WORK INSTRUCTIONS
Two lines in the listing below mark the span: one contains "Definition sample_program : list" and one contains "IoDrain 0; IoHear". Reproduce both of them and everything between, exactly.

-- Opening Marker --

Lemma facade_call_inv τ h c s r : inv None s → polite (Call τ h c) s = true → enabled τ s = true →
  do_call τ h c s = Some r → ∃ s', r = inr s' ∧ inv None s'.
Proof.
  intros Hi Hp He. cbn in Hp. unfold do_call. destruct (deref h s) as [|[m i]] eqn:Ed; [done|].
  apply deref_inv in Ed as [Hh Hm]. rewrite Hh. intros [= <-].
  destruct (inv_impl None s Hi m i Hm) as [Hok _].
  destruct c as [cb|e refused| |data|dst data].
  - apply andb_true_iff in Hp as [_ Hn%bool_decide_eq_true]. rewrite bool_decide_false by done.
    eexists. split; [done|]. apply (set_impl_inv None m i); try done. destruct Hok. by split.
  - pose proof (impl_start_ok e refused (files s) i Hok) as Hs.
    destruct (impl_start e refused (files s) i) as [out [d i']]. cbn in Hs. destruct Hs as [Hok' Hs].
    eexists. split; [done|]. apply (set_impl_inv None m i); try done. intros Hj Hr.
    destruct Hs as [-> ->]; [|done]. apply Hok. right. intros Et. by rewrite Et in Hj.
  - apply bool_decide_eq_true in Hp. apply (stop_then_inv None τ m Return i s); try done.
    destruct Hp as [-> | ->]; [left|by right]. split; [done|]. by eapply busy_App, enabled_App.
  - eexists. split; [done|]. apply (set_impl_inv None m i); try done; unfold impl_broadcast;
      destruct (running_ i) eqn:Er; try done. by apply post_ok.
  - eexists. split; [done|]. apply (set_impl_inv None m i); try done; unfold impl_send;
      destruct (running_ i) eqn:Er; try done. by apply post_ok.
Qed.

Lemma destroy_inv τ m gone s : inv (match gone with Some _ => None | None => Some m end) s →
  τ = App → busy s = ∅ → is_Some (impls s !! m) →
  match gone with Some h => handles s !! h = Some (Some m) | None => True end →
  ∃ s', destroy_impl τ m gone s = inr s' ∧ inv None s'.
Proof.
  intros Hi -> Hb [i Hm] Hg. unfold destroy_impl. rewrite Hm.
  apply (stop_then_inv (match gone with Some _ => None | None => Some m end) App m (Delete gone) i s); auto.
  by destruct gone.
Qed.

(** The thread has been joined, and its node is about to be deleted or not. *)
Lemma unblock_inv m k i s : inv None s → busy s !! App = Some (m, k) → impls s !! m = Some i →
  ioThread_ i = Exited → delete App (busy s) = ∅ →
  inv (match k with Delete None => Some m | _ => None end)
    (set_impl m (set_thread Joined i) (set_busy (delete App (busy s)) s)).
Proof.
  intros [H1 H2 H3 H4 H5] Eb Hm Hex Hb.
  assert (∀ o m', owns (set_impl m (set_thread Joined i) (set_busy (delete App (busy s)) s)) o m' ↔
    ∃ h, o = ByHandle h ∧ handles s !! h = Some (Some m')) as Ho.
  { intros [h|τ] m'; cbn; [naive_solver|]. rewrite Hb. split; [done|by intros (? & ? & _)]. }
  assert (∀ m', is_Some (<[m := set_thread Joined i]> (impls s) !! m') ↔ is_Some (impls s !! m')) as Hdom.
  { intros m'. rewrite lookup_insert_is_Some. destruct (decide (m = m')) as [->|]; naive_solver. }
  split.
  - cbn. intros m' x [[<- <-]|[_ Hx]]%lookup_insert_Some; [|by apply H1]. destruct (H1 m i Hm) as [[Hs Ht Hg Ha Hf] Hn].
    split; [|done]. split; cbn; [intros _; apply Hs; right; by rewrite Hex|done|intros _; apply Hg; by left|done|done].
  - intros o m' (h & -> & Hh)%Ho. cbn. rewrite Hdom. split; [by apply (H2 (ByHandle h))|].
    destruct k as [|[]]; try done. intros [= ->]. by discriminate (H4 (ByHandle h) (ByJoin App) m' Hh Eb).
  - intros m' Hm'. destruct (H3 m') as [|[[h|τ] Hom]]; [by apply Hdom|done| |].
    + right. exists (ByHandle h). exact Hom.
    + destruct (H5 τ m' _ Hom) as [-> _]. cbn in Hom. rewrite Eb in Hom. injection Hom as -> ->. by left.
  - intros o o' m' (h & -> & Hh)%Ho (h' & -> & Hh')%Ho. by apply (H4 (ByHandle h) (ByHandle h') m').
  - cbn. rewrite Hb. by intros ???.
Qed.

Lemma join_inv τ s r : inv None s → do_join τ s = Some r → ∃ s', r = inr s' ∧ inv None s' ∧ busy s' = ∅.
Proof.
  intros Hi. unfold do_join. destruct (busy s !! τ) as [[m k]|] eqn:Eb; [|done].
  destruct (inv_busy None s Hi τ m k Eb) as (-> & (i & Hm & Hj & Hr) & Hk). rewrite Hm.
  destruct (bool_decide_reflect (ioThread_ i = Exited)) as [Hex|]; [|done]. intros [= <-].
  assert (delete App (busy s) = ∅) as Hb.
  { apply map_eq. intros τ. rewrite lookup_empty, lookup_delete_None. destruct (busy s !! τ) as [[m' k']|] eqn:E; [|by right].
    left. destruct (inv_busy None s Hi τ m' k' E) as [-> _]. done. }
  pose proof (unblock_inv m k i s Hi Eb Hm Hex Hb) as Hi1.
  destruct (finish_inv _ m k (set_thread Joined i) _ Hi1) as (s' & ? & ? & ?).
  - by destruct k as [|[h|]].
  - by left.
  - cbn. by rewrite lookup_insert_eq.
  - done.
  - eauto.
Qed.

Lemma io_inv m s i h mb t : inv None s → enabled (Io m) s = true → impls s !! m = Some i →
  (mb = mailbox_ i ∧ t = Running) ∨
  (mb = [] ∧ t = if bool_decide (mailbox.CmdStop ∈ mailbox_ i) then Exited else Running) →
  inv None (set_impl m (mk_impl (node i) (cb_ i) h mb t) s).
Proof.
  intros Hi He Hm Ht. unfold enabled in He. rewrite Hm in He.
  apply andb_true_iff in He as [_ Hr%bool_decide_eq_true].
  destruct (inv_impl None s Hi m i Hm) as [[H1 H2 H3 H4 H5] _].
  apply (set_impl_inv None m i); try done.
  - split; unfold running_, started_ in *; cbn.
    + intros _; apply H1; right; by rewrite Hr.
    + intros ->. destruct Ht as [[-> _]|[_ Ht]]; [by apply H2|left].
      destruct (bool_decide_reflect (mailbox.CmdStop ∈ mailbox_ i)); [done|]. by destruct (H2 Hr).
    + intros Hg. destruct Ht as [[_ ->]|[_ ->]]; [by destruct Hg|].
      destruct (bool_decide_reflect (mailbox.CmdStop ∈ mailbox_ i)); [by apply H4|by destruct Hg].
    + by destruct Ht as [[-> _]|[-> _]]; [|intros ?%elem_of_nil].
    + by destruct Ht as [[-> _]|[-> _]].
  - intros _ Hf. split; [|done]. cbn. by destruct Ht as [[_ ->]|[_ ->]]; [|destruct (bool_decide _)].
Qed.

Lemma facade_act_inv a s r : inv None s → polite a s = true → act a s = Some r →
  ∃ s', r = inr s' ∧ inv None s'.
Proof.
  intros Hi Hp. destruct a as [τ h cfg|τ h h'|τ h h'|τ h|τ h c|τ|m|m e]; unfold act;
    try (destruct (enabled τ s) eqn:He; [|done]);
    try (cbn in Hp; apply bool_decide_eq_true in Hp as ->; apply enabled_App in He;
         pose proof (busy_App None s Hi He) as Hb).
  - unfold do_new. destruct (handles s !! h) eqn:Eh; [done|]. intros [= <-]. eauto using new_inv.
  - unfold do_move_new. destruct (handles s !! h) eqn:Eh; [done|]. destruct (handles s !! h') as [p|] eqn:Eh'; [|done].
    intros [= <-]. eexists. split; [done|]. pose proof (move_inv h h' p s Hi Eh' ltac:(congruence) Hb) as Hm.
    by rewrite Eh in Hm.
  - unfold do_move_assign. destruct (handles s !! h) as [old|] eqn:Eh; [|done].
    destruct (handles s !! h') as [p|] eqn:Eh'; [|done].
    destruct (bool_decide_reflect (h = h')); intros [= <-]; [eauto|].
    pose proof (move_inv h h' p s Hi Eh' ltac:(congruence) Hb) as Hm. rewrite Eh in Hm. cbn in Hm.
    destruct old as [m|]; [|eauto]. apply destroy_inv; try done. by apply (inv_held None s Hi (ByHandle h)).
  - unfold do_destroy. destruct (handles s !! h) as [[m|]|] eqn:Eh; intros [= <-].
    + apply destroy_inv; try done. by apply (inv_held None s Hi (ByHandle h)).
    + eauto using drop_inv.
  - by apply facade_call_inv.
  - intros Hj. destruct (join_inv τ s r Hi Hj) as (s' & ? & ? & _). eauto.
  - unfold io_drain. destruct (enabled (Io m) s) eqn:He; [|done]. cbn.
    destruct (impls s !! m) as [i|] eqn:Em; intros [= <-]. eexists. split; [done|]. apply io_inv; auto.
  - unfold io_hear. destruct (enabled (Io m) s) eqn:He; [|done]. cbn.
    destruct (impls s !! m) as [i|] eqn:Em; intros [= <-]. eexists. split; [done|]. apply io_inv; auto.
    left. split; [done|]. unfold enabled in He. rewrite Em in He.
    by apply andb_true_iff in He as [_ ?%bool_decide_eq_true].
Qed.

Lemma facade_run_inv l s r : inv None s → polite_run l s = true → run l s = Some r →
  ∃ s', r = inr s' ∧ inv None s'.
Proof.
  revert s. induction l as [|a l IH]; intros s Hi Hp Hr; cbn in *; [injection Hr as <-; eauto|].
  apply andb_true_iff in Hp as [Ha Hp]. destruct (act a s) as [x|] eqn:Ex; [|done].
  destruct (facade_act_inv a s x Hi Ha Ex) as (s1 & -> & H1). by apply (IH s1).
Qed.

(** A blocked application goes on when the IO thread has had its turn. *)
Lemma join_returns τ m k s : inv None s → busy s !! τ = Some (m, k) →
  ∃ l s', (length l ≤ 2)%nat ∧ Forall (λ a, a = IoDrain m ∨ a = JoinDone τ) l ∧
    run l s = Some (inr s') ∧ busy s' = ∅.
Proof.
  intros Hi Hb. destruct (inv_busy None s Hi τ m k Hb) as (-> & (i & Hm & Hj & Hr) & Hk).
  destruct (inv_impl None s Hi m i Hm) as [Hok _].
  assert (∀ s1 i1, inv None s1 → busy s1 = busy s → impls s1 !! m = Some i1 → ioThread_ i1 = Exited →
    ∃ s', do_join App s1 = Some (inr s') ∧ busy s' = ∅) as Hjoin.
  { intros s1 i1 H1 Hb1 Hm1 He1. destruct (do_join App s1) as [r|] eqn:Er.
    - destruct (join_inv App s1 r H1 Er) as (s' & -> & _ & ?). eauto.
    - unfold do_join in Er. by rewrite Hb1, Hb, Hm1, bool_decide_true in Er. }
  unfold joinable in Hj. apply bool_decide_eq_true in Hj as [Ht|Ht].
  - destruct (ok_told i Hok Ht) as [?|Hst]; [congruence|].
    assert (enabled (Io m) s = true) as He.
    { unfold enabled. rewrite Hm, !bool_decide_true; try done.
      destruct (busy s !! Io m) as [[m' k']|] eqn:E; [|done]. by destruct (inv_busy None s Hi _ _ _ E). }
    pose proof (io_inv m s i (heard i) [] Exited Hi He Hm) as H1.
    rewrite bool_decide_true in H1 by done. specialize (H1 (or_intror (conj eq_refl eq_refl))).
    destruct (Hjoin _ _ H1 eq_refl (lookup_insert_eq _ _ _) eq_refl) as (s' & Hs' & ?).
    exists [IoDrain m; JoinDone App], s'. split_and!; [done|by repeat constructor; auto| |done].
    cbn. unfold io_drain. rewrite He, Hm, bool_decide_true by done. cbn. by rewrite Hs'.
  - destruct (Hjoin s i Hi eq_refl Hm Ht) as (s' & Hs' & ?). exists [JoinDone App], s'.
    split_and!; [cbn; lia|by repeat constructor; auto| |done]. cbn. by rewrite Hs'.
Qed.

(** [C22] A program that keeps the contract of the facade is safe: nothing it
    does, in whatever order its thread, the callbacks and the IO threads take
    their steps, uses a handle without a node, a deleted node, terminates the
    program in a destructor, joins a thread twice at a time or replaces the
    callbacks of a running node.  Every node on the heap has exactly one owner,
    so that all are gone when the handles are; a thread in its loop belongs to
    a node that runs or was told to stop; and a blocked [stop] or destructor
    returns as soon as the IO thread of the node has emptied its mailbox. *)
Theorem facade_safe d l r : polite_run l (init d) = true → run l (init d) = Some r →
  ∃ s, r = inr s ∧
    (∀ m, is_Some (impls s !! m) ↔ ∃ o, owns s o m) ∧
    (∀ o o' m, owns s o m → owns s o' m → o = o') ∧
    (handles s = ∅ → busy s = ∅ → impls s = ∅) ∧
    (∀ m i, impls s !! m = Some i → ioThread_ i = Running →
       running_ i = true ∨ mailbox.CmdStop ∈ mailbox_ i) ∧
    (∀ τ m k, busy s !! τ = Some (m, k) → τ = App ∧
       ∃ l' s', (length l' ≤ 2)%nat ∧ Forall (λ a, a = IoDrain m ∨ a = JoinDone τ) l' ∧
         run l' s = Some (inr s') ∧ busy s' = ∅).
Proof.
  intros Hp Hr. destruct (facade_run_inv l _ r (facade_init_inv d) Hp Hr) as (s & -> & Hi). exists s.
  assert (∀ m, is_Some (impls s !! m) ↔ ∃ o, owns s o m) as Hown.
  { intros m. split; [intros Hm; by destruct (inv_owned None s Hi m Hm)|].
    intros [o Ho]. by apply (inv_held None s Hi o m). }
  split_and!; [done|done|apply (inv_one None s Hi)| | |].
  - intros Hh Hb. apply map_eq. intros m. rewrite lookup_empty, eq_None_not_Some, Hown.
    intros [[h|τ] Ho]; cbn in Ho; [by rewrite Hh in Ho|by rewrite Hb in Ho].
  - intros m i Hm. by apply (inv_impl None s Hi m i Hm).
  - intros τ m k Hb. split; [by apply (inv_busy None s Hi τ m k Hb)|]. by apply join_returns with k.
Qed.

End app.

(** ** Samples *)

#[local] Existing Instance crypto.toy_sodium.

Definition sample_env : startup.env :=
  startup.mk_env true 0 (crypto.sample_key 5) (λ _, Some 0)
    (listener.mk_calls (inr 3) 0 0 (Some 40000) 0) (discovery.mk_calls (inr 4) 0 0 0 0)
    0 manager_facts.sample_clock (manager_facts.sample_world []) 0 0 0.

Definition sample_cfg : mesh_config := manager_facts.sample_config.

(** A callback stops its own node, which is then assigned to while its IO
    thread is still in the callback; both handles go away in the end. *)
Definition sample_program : list action :=
  [New App 0 sample_cfg; Call App 0 (Start sample_env None); Call App 0 (Broadcast [Byte.x01]);
   IoDrain 0; IoHear 0 (peer_manager.PeerConnected (sample_id 2)); Call (Io 0) 0 (Send (sample_id 2) [Byte.x02]);
   Call (Io 0) 0 Stop; New App 1 sample_cfg; MoveAssign App 0 1; Call (Io 0) 0 (Broadcast [Byte.x03]);
   IoDrain 0; JoinDone App; Call App 0 (Start sample_env (Some (11, []))); Destroy App 1; Destroy App 0].

Definition sample_disk : disk.t := mesh_start.sample_disk 4096.

Definition sample_after (l : list action) : fault + t :=
  default (inl NullDeref) (run l (init sample_disk)).

Definition ends (r : fault + t) : bool :=
  match r with
  | inr s => bool_decide (handles s = ∅) && bool_decide (busy s = ∅)
  | inl _ => false
  end.

Lemma sample_polite : polite_run sample_program (init sample_disk) = true.
Proof. vm_compute. reflexivity. Qed.

Lemma sample_program_run : run sample_program (init sample_disk) = Some (sample_after sample_program).
Proof. apply some_default. vm_compute. reflexivity. Qed.

Lemma sample_ends : ends (sample_after sample_program) = true.
Proof. vm_compute. reflexivity. Qed.
(** Such a program is safe whatever goes on beside it: as long as the threads
    take their steps it neither misuses its mesh nor hangs, and at its end, or
    where an exception out of [start] ends it, no fault has happened; after the
    whole of it nothing is left. *)
Lemma program_safe cfg cb e refused uses d l r : forallb posts uses = true →
  own_actions l `prefix_of` main cfg cb e refused uses → run l (init d) = Some r →
  ∃ s, r = inr s ∧
    (∀ τ m k, busy s !! τ = Some (m, k) → ∃ l' s', (length l' ≤ 2)%nat ∧
       Forall (λ a, a = IoDrain m ∨ a = JoinDone τ) l' ∧ run l' s = Some (inr s') ∧ busy s' = ∅) ∧
    (own_actions l = main cfg cb e refused uses → busy s = ∅ → handles s = ∅ ∧ impls s = ∅).
Proof.
  intros Hu Hl Hr.
  destruct (run_goes_on cfg cb e refused l (main cfg cb e refused uses) (init d) r (facade_init_inv d))
    as (s & -> & Hi & Hp); [by apply Before|done|done|].
  exists s. split; [done|]. split; [intros τ m k Hb; by apply join_returns with k|].
  intros El Hb. rewrite El, drop_all in Hp.
  assert (solo true s) as [H1 _ H3].
  { remember [] as rest eqn:Er. destruct Hp as [?????|? ?? [-> | ->] ???|[] ???|??|??]; done. }
  assert (handles s = ∅) as Hh.
  { apply map_eq. intros h. rewrite lookup_empty. destruct (handles s !! h) as [p|] eqn:Eh; [|done].
    assert (h = 0%nat) as -> by eauto. destruct H3 as (τ & m & Hτ); [by eexists|]. by rewrite Hb in Hτ. }
  split; [done|]. apply map_eq. intros m. rewrite lookup_empty. destruct (impls s !! m) as [i|] eqn:Em; [|done].
  destruct (inv_owned None s Hi m ltac:(by eexists)) as [?|[[h|τ] Ho]]; [done|..]; cbn in Ho; by rewrite ?Hh, ?Hb in Ho.
Qed.

End programs.

End program.

Module chat.

(** ** Text *)

Definition is_digit (c : byte) : bool := let c := byte_to_Z c in (48 <=? c) && (c <=? 57).

Fixpoint skip_space (s : list byte) : list byte :=
  match s with
  | c :: s' => if hex.isspace c then skip_space s' else s
  | [] => []
  end.

(** The value of the digits a text begins with. *)
Fixpoint digits (acc : Z) (s : list byte) : Z :=
  match s with
  | c :: s => if is_digit c then digits (acc * 10 + (byte_to_Z c - 48)) s else acc
  | [] => acc
  end.

(** [std::strtoul(s, nullptr, 10)]: what is too large is [ULONG_MAX], a minus
    sign is allowed and negates. *)
Definition strtoul (s : list byte) : Z :=
  let s := skip_space s in
  let '(neg, s) := match s with
    | c :: s' => if Byte.eqb c "-" then (true, s') else if Byte.eqb c "+" then (false, s') else (false, s)
    | [] => (false, s)
    end in
  let v := digits 0 s in
  if 2 ^ 64 <=? v then 2 ^ 64 - 1 else if neg then wrap 64 (- v) else v.

(** [std::string::find] and [rfind] of a character. *)
Fixpoint find (c : byte) (s : list byte) : option nat :=
  match s with
  | [] => None
  | x :: s => if Byte.eqb x c then Some 0%nat else S <$> find c s
  end.

Fixpoint rfind (c : byte) (s : list byte) : option nat :=
  match s with
  | [] => None
  | x :: s =>
      match rfind c s with
      | Some k => Some (S k)
      | None => if Byte.eqb x c then Some 0%nat else None
      end
  end.

(** ** The command line *)

Definition parse_endpoint (arg : list byte) : option seed_peer :=
  match rfind ":" arg with
  | None => None
  | Some colon =>
      if (colon =? 0)%nat || (length arg <=? colon + 1)%nat then None
      else
        let p := wrap 16 (strtoul (drop (colon + 1) arg)) in
        if negb (p =? 0) then Some (mk_seed_peer (take colon arg) p) else None
  end.

(** The fields of [mesh_config] the program sets. *)
Record fields := mk_fields {
  f_group : list byte;
  f_port : Z;
  f_psk : list byte;
  f_identity : list byte;
  f_name : list byte;
  f_trusted : list trusted_node;
  f_static : list seed_peer;
}.

Definition with_fields (f : fields) (c : mesh_config) : mesh_config :=
  mk_mesh_config (nodeId c) (f_group f) (protocolVersion c) (f_psk f) (f_identity f)
    (identitySeedHex c) (f_name f) (f_trusted f) (requireIdentity c) (multicastAddr c)
    (multicastPort c) (multicastIface c) (announceInterval c) (peerLostTimeout c) (multicastTtl c)
    (f_port f) (bindAddr c) (heartbeatInterval c) (heartbeatTimeout c) (handshakeTimeout c)
    (reconnectBase c) (reconnectMax c) (initialTtl c) (dedupTtl c) (maxDedupEntries c) (fanout c)
    (membershipInterval c) (membershipTimeout c) (maxOutboundQueueBytes c) (overflowPolicy c)
    (maxMessageBytes c) (seedPeers c) (f_static f).

Definition default_fields : fields := mk_fields (bytes_of_string "default") 0 [] [] [] [] [].

(** The options that take a value. *)
Inductive flag := FPort | FPsk | FIdentity | FName | FTrust.

Definition flag_text (f : flag) : list byte :=
  match f with
  | FPort => bytes_of_string "--port"
  | FPsk => bytes_of_string "--psk"
  | FIdentity => bytes_of_string "--identity"
  | FName => bytes_of_string "--name"
  | FTrust => bytes_of_string "--trust"
  end.

Definition flag_of (a : list byte) : option flag :=
  if bool_decide (a = flag_text FPort) then Some FPort
  else if bool_decide (a = flag_text FPsk) then Some FPsk
  else if bool_decide (a = flag_text FIdentity) then Some FIdentity
  else if bool_decide (a = flag_text FName) then Some FName
  else if bool_decide (a = flag_text FTrust) then Some FTrust
  else None.

Definition trust (v : list byte) : trusted_node :=
  match find "=" v with
  | Some eq => mk_trusted_node (take eq v) (drop (eq + 1) v)
  | None => mk_trusted_node v []
  end.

-- Closing Marker --

ANSWER SECTION
Definition sample_program : list action :=
  [New App 0 sample_cfg; Call App 0 (Start sample_env None); Call App 0 (Broadcast [Byte.x01]);
   IoDrain 0; IoHear 0 (peer_manager.PeerConnected (sample_id 2)); Call (Io 0) 0 (Send (sample_id 2) [Byte.x02]);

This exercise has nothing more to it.